[Stored items from a collection]
▬▬▬▬▬▬
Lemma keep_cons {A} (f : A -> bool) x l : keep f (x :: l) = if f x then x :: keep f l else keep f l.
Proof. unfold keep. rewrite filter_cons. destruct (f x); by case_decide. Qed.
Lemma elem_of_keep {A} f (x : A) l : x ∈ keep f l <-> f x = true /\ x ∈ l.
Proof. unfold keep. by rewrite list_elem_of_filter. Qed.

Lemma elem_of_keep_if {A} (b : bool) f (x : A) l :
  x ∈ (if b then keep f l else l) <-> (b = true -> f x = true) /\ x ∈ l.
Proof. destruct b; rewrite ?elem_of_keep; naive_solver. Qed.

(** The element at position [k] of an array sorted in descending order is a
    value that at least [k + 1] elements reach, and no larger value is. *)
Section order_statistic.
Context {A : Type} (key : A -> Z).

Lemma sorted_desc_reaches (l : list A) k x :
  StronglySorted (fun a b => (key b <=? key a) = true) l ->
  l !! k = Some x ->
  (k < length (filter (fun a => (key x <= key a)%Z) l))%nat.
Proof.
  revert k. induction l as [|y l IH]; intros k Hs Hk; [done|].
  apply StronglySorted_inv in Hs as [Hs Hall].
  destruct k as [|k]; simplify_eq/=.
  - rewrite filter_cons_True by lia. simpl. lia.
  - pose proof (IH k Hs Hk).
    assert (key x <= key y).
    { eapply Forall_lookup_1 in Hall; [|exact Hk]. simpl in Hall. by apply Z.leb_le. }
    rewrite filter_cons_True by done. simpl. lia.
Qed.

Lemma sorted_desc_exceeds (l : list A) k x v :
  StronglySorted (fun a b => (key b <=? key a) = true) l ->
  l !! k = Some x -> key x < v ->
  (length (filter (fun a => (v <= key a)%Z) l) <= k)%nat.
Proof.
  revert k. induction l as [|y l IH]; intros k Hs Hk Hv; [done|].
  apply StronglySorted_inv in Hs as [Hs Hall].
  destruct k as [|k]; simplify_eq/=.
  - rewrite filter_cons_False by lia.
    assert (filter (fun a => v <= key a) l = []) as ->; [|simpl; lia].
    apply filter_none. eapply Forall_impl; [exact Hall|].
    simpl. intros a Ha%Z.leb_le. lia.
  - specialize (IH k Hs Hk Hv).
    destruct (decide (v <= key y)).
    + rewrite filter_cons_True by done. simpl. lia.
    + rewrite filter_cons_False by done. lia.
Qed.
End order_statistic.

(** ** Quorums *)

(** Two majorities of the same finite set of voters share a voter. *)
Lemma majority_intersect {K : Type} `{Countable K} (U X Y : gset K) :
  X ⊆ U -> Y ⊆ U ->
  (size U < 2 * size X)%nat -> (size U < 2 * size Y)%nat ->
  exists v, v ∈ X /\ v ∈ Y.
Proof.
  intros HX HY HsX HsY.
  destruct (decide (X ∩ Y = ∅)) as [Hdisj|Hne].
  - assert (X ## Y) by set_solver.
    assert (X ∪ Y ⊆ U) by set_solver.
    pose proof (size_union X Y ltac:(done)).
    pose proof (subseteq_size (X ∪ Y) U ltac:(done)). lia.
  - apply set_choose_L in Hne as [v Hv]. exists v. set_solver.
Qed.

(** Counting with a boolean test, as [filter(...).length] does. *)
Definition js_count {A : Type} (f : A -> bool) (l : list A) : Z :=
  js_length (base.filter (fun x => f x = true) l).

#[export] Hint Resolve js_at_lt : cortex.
▬▬▬▬▬▬
__Exercise details__:
Write out again, exactly as they appear above, the lines from the one containing "simpl. intros a Ha%Z.leb_le. lia." to the final line, and only those.

__Response to this task__:
    simpl. intros a Ha%Z.leb_le. lia.
  - specialize (IH k Hs Hk Hv).
    destruct (decide (v <= key y)).
    + rewrite filter_cons_True by done. simpl. lia.
    + rewrite filter_cons_False by done. lia.
Qed.
End order_statistic.

(** ** Quorums *)

(** Two majorities of the same finite set of voters share a voter. *)
Lemma majority_intersect {K : Type} `{Countable K} (U X Y : gset K) :
  X ⊆ U -> Y ⊆ U ->
  (size U < 2 * size X)%nat -> (size U < 2 * size Y)%nat ->
  exists v, v ∈ X /\ v ∈ Y.
Proof.
  intros HX HY HsX HsY.
  destruct (decide (X ∩ Y = ∅)) as [Hdisj|Hne].
  - assert (X ## Y) by set_solver.
    assert (X ∪ Y ⊆ U) by set_solver.
    pose proof (size_union X Y ltac:(done)).
    pose proof (subseteq_size (X ∪ Y) U ltac:(done)). lia.
  - apply set_choose_L in Hne as [v Hv]. exists v. set_solver.
Qed.

(** Counting with a boolean test, as [filter(...).length] does. *)
Definition js_count {A : Type} (f : A -> bool) (l : list A) : Z :=
  js_length (base.filter (fun x => f x = true) l).

#[export] Hint Resolve js_at_lt : cortex.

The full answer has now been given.